Nossa quietude

Ônibus lotados. Carros apressados. Crianças agitadas. Adolescentes eufóricos. Ambulantes trabalhando. Motoqueiros entregando. Pedreiros construindo. Atendentes telefonando. Açougueiros cortando. Mães gritando. Amigos gargalhando. Árvores dançando. Vento soprando. Chuva caindo. Trovão rugindo. Avião roncando. Janelas batendo. Portas abrindo. Sirenes tocando. O mundo lá fora acontecendo. Assim é a vida. Um constante movimentar e soar. Uma constante sinfonia incansável, intermitente, infinita. Não há silêncio. Não há pausa. Não há lacuna. Nem mesmo no sossego da madrugada. Aliás, talvez a madrugada seja o momento dos mais intensos e angustiantes barulhos. Aqueles que apenas nós conseguimos ouvir, que o travesseiro não abafa, que o controle remoto não abaixa, que o fechar de portas e janelas não afasta. Aqueles que sopram em nossas mentes preocupadas, aflitas, ansiosas. Aqueles que não nos deixam dormir, descansar, relaxar. Aqueles que nos fazem pensar que a vida é perigosa, tensa, insatisfatória. Aqueles que soam de pensamentos carregados de caos, tragédia, desesperança. Pensamentos que pesam, sufocam, enfadam. Pensamentos que questionam, interrogam, confrontam. Mas que não respondem. Pensamentos que não se calam...

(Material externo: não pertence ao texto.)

Section api_facts.
Context `{EL : ExecutiveLib} `{!PlatformLaws} `{!FrameLaws} `{!ExecutiveLaws}.
Implicit Types (s : RuntimeState).

#[export] Instance SessionKeys_round_trip : RoundTrip SessionKeys any_ok.
Proof.
  split; [|done]. intros [a h] r _. cbn [scale_encode scale_decode SessionKeys_codec sk_aura sk_hotstuff].
  unfold dec_bind. by rewrite <- app_assoc, !decode_encode_rest by done.
Qed.

(** Blocks imported one after the other through [Core::execute_block]. *)
Fixpoint execute_chain s (blocks : list Block) : outcome string RuntimeState :=
  match blocks with
  | [] => Ok s
  | b :: rest => s' ← Core_execute_block b s; execute_chain s' rest
  end.

(** What a block does to the Hotstuff pallet depends on that pallet's storage
    and its digest only up to what [kept] states. *)
Lemma execute_chain_kept b blocks s s' :
  Forall (λ bl, (b = false → has_slot (block_digest bl) = false) ∧
                Forall (λ c, writes_raw c = false) (block_calls bl)) blocks →
  execute_chain s blocks = Ok s' → kept b s s'.
Proof.
  intros Hbl. revert s. induction Hbl as [|bl blocks Hb _ IH]; intros s; simpl.
  { intros [= ->]. by split. }
  intros (s1 & (s0 & Hrun & Heq)%execute_block_law & Hrest)%outcome_bind_Ok.
  transitivity s1; [|by apply IH].
  destruct (chain_kept b [(block_digest bl, block_calls bl)] s s0) as [Ha Hs].
  - by apply Forall_singleton.
  - simpl. by rewrite Hrun.
  - split; by rewrite Heq.
Qed.

(** C32: over any chain of blocks executed through the runtime interface, none
    of whose calls writes raw storage, the authorities of the Hotstuff interface
    are those of genesis, at most 32; this is why a voter may read them at
    genesis only.  While no block carries a Hotstuff slot in its digest, as those
    authored by Aura, the pallet's slot stays zero and its hook refuses no block.
    Aura and Hotstuff report the same slot duration, that of the chain, and
    the session keys the node generates decode to the raw Aura key and to the
    entry of the keystore under which a voter looks for its own key. *)
Theorem runtime_interface_stable ids o s s' (blocks : list Block) logs seed :
  hotstuff_genesis ids o = Ok s →
  Forall (λ b, Forall (λ c, writes_raw c = false) (block_calls b)) blocks →
  execute_chain s blocks = Ok s' →
  HotstuffApi_authorities s' = ids ∧ (length ids ≤ 32)%nat ∧
  (Forall (λ b, has_slot (block_digest b) = false) blocks →
     current_slot (rs_hotstuff s') = 0) ∧
  (has_slot logs = false →
     is_ok (runtime_on_initialize logs s') = is_ok (others_on_initialize logs (rs_others s'))) ∧
  HotstuffApi_slot_duration = AuraApi_slot_duration ∧ AuraApi_slot_duration = SLOT_DURATION ∧
  decode_session_keys (generate_session_keys seed) =
    Some [(aura_raw (aura_generate_pair seed), AURA_KEY_TYPE);
          (id_as_ref (hotstuff_generate_pair seed), HOTSTUFF_KEY_TYPE)].
Proof.
  intros (Ha & Hlen & Hslot)%hotstuff_genesis_Ok Hraw Hchain.
  split; [|split; [done|split; [|split; [|split; [|split]]]]].
  - destruct (execute_chain_kept true blocks s s') as [Hk _]; [|done|].
    { eapply Forall_impl; [done|]. naive_solver. }
    unfold HotstuffApi_authorities, authorities in *. by rewrite Hk.
  - intros Hno. destruct (execute_chain_kept false blocks s s') as [_ Hk]; [|done|].
    { apply Forall_and. split; [|done]. eapply Forall_impl; [exact Hno|]. done. }
    unfold current_slot in *. by rewrite Hk.
  - apply runtime_on_initialize_no_slot.
  - unfold AuraApi_slot_duration. by rewrite aura_slot_duration_law.
  - unfold AuraApi_slot_duration. by rewrite aura_slot_duration_law.
  - unfold decode_session_keys, generate_session_keys. by rewrite decode_all_encode.
Qed.
End api_facts.

Section witnesses.
#[local] Existing Instance ref_platform.
#[local] Existing Instance ref_platform_laws.
#[local] Existing Instance ref_frame.
#[local] Existing Instance ref_frame_laws.

(** Weights by their reference time. *)
Definition ref_weights : WeightLib := {|
  Weight := Z;
  weight_from_parts t _ := t;
  weight_saturating_add a b := Z.min (a + b) u64_max;
  RuntimeDbWeight := Z * Z;
  db_reads db n := db.1 * n;
  db_writes db n := db.2 * n;
  db_reads_writes db r w := db.1 * r + db.2 * w;
  RocksDbWeight := (25000000, 100000000);
|}.
#[local] Existing Instance ref_weights.

(** An executive that runs the hooks and the calls of a block, a block being its
    digest and its calls; keys are made from the length of the seed. *)
Definition ref_executive : ExecutiveLib := {|
  Block := list DigestItem * list RuntimeCall;
  Header := list DigestItem;
  Extrinsic := RuntimeCall;
  InherentDataT := list RuntimeCall;
  CheckInherentsResult := bool;
  ApplyExtrinsicResult := unit;
  TransactionSource := unit;
  TransactionValidity := bool;
  Metadata := bytes;
  OpaqueMetadata := bytes;
  AccountId := Z;
  DispatchInfo := Z;
  FeeDetails := Z;
  block_digest := fst;
  block_calls := snd;
  executive_execute_block b s := runtime_block s b;
  executive_initialize_block h s := runtime_on_initialize h s;
  executive_apply_extrinsic c s := ((), apply_call s c);
  executive_finalize_block s := (ps_digest (rs_hotstuff s), s);
  executive_validate_transaction _ c _ _ := negb (writes_raw c);
  executive_offchain_worker _ s := s;
  create_extrinsics data := data;
  check_extrinsics data b := Nat.eqb (length data) (length b.2);
  runtime_metadata := [];
  runtime_metadata_at_version _ := None;
  runtime_metadata_versions := [14];
  opaque_metadata_new m := m;
  pallet_aura_slot_duration cfg := Z.min (MinimumPeriod cfg * 2) u64_max;
  aura_authorities _ := [];
  system_account_nonce _ _ := 0;
  payment_query_info cfg _ len _ := LengthToFee cfg len;
  payment_query_fee_details cfg _ len _ := LengthToFee cfg len;
  payment_query_call_info cfg _ len _ := LengthToFee cfg len;
  payment_query_call_fee_details cfg _ len _ := LengthToFee cfg len;
  payment_weight_to_fee cfg w := WeightToFee cfg w;
  payment_length_to_fee cfg len := LengthToFee cfg len;
  aura_generate_pair seed := to_u256 (Z.of_nat (length (default [] seed)));
  hotstuff_generate_pair seed := to_u256 (Z.of_nat (length (default [] seed)));
  aura_raw := id_as_ref;
  AURA_KEY_TYPE := byte_string "aura";
|}.
#[local] Existing Instance ref_executive.

Lemma ref_executive_laws : ExecutiveLaws.
Proof.
  split.
  - apply (AuthorityId_round_trip (H := ref_platform)).
  - intros [logs calls] s s' Hrun. by exists s'.
  - done.
Qed.
#[local] Existing Instance ref_executive_laws.

(** Two blocks of Aura slots with one call. *)
Definition ref_aura_blocks : list Block :=
  [([DI_PreRuntime (byte_string "aura") (encode_u64 7)], [None]);
   ([DI_PreRuntime (byte_string "aura") (encode_u64 8)], [])].

Definition ref_runtime (n : Z) (logs : list DigestItem) : RuntimeState :=
  mkRuntimeState (ref_others n) (mkPalletState (Some ((ref_authorities 4).*1)) None logs).

Lemma runtime_interface_stable_witness :
  HotstuffApi_authorities
    (ref_runtime 2 [DI_PreRuntime (byte_string "aura") (encode_u64 8)]) = (ref_authorities 4).*1.
Proof.
  destruct (runtime_interface_stable (ref_authorities 4).*1 (ref_others 0) (ref_runtime 0 [])
    (ref_runtime 2 [DI_PreRuntime (byte_string "aura") (encode_u64 8)]) ref_aura_blocks [] None)
    as [Ha _].
  - vm_refl.
  - repeat constructor.
  - vm_refl.
  - exact Ha.
Defined.
End witnesses.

“Só precisamos permanecer em quietude, as coisas revelam-se nas águas claras do nosso coração” (Thich Nhat Hanh)

Esses pensamentos não se calam porque nós não permitimos que nossa mente se esvazie e se tranquilize. Ficamos em ruminação. Ou em fantasia. Repetimos em nossa mente como as coisas foram e lamentamos como poderiam ter sido. Projetamos em nossa mente como pode ser aquele dia que nem sabemos se poderá chegar, mas que já causa em nós ansiedades e preocupações. Vale a pena? Vale a pena ficarmos nesse barulho incessante que apenas nos apavora e incomoda? Não conseguimos calma, paz, nem quando o mundo lá fora se aquieta, porque o mundo aqui dentro continua em polvorosa.

Silencie-se. Faça uma pausa. Respire. Sinta a respiração. Sinta o pulmão se encher. Agora sinta ele se esvaziar. Sinta seu corpo. Sinta a respiração sair por suas narinas e tocar levemente a pele acima de seus lábios. O que há no seu entorno? Que som? Que cheiro? Que sensação? Olhe esse pensamento intruso. O que ele tem a dizer? Acalme-o. Feche os olhos se necessário. Deixe que as perguntas venham. Permaneça quieto, em silêncio, em pausa. Não vá em busca de respostas. Não agora. Não durante a quietude. Permita que a tranquilidade da sua consciência se clarifique através da paz de uma pausa da correria desenfreada. E as respostas virão. Sem barulho, sem afobação, sem ansiedade. Simplesmente virão. E se não vierem, é porque já foram dadas: não existem. É hora de seguir em frente. Em paz. Com serenidade. Aberto. Disponível. Pronto para descobertas que obsessões por perguntas antigas não permitiriam que fossem acessadas. As novidades da vida são poderão chegar quando, depois do silêncio, compreendermos que certos apegos, além de dolorosos e desnecessários, interrompem o natural fluir da impermanente vida.

Silencie-se.

Acalme-se.

A vida não precisa ser esse estrondoso barulho de uma mente angustiada.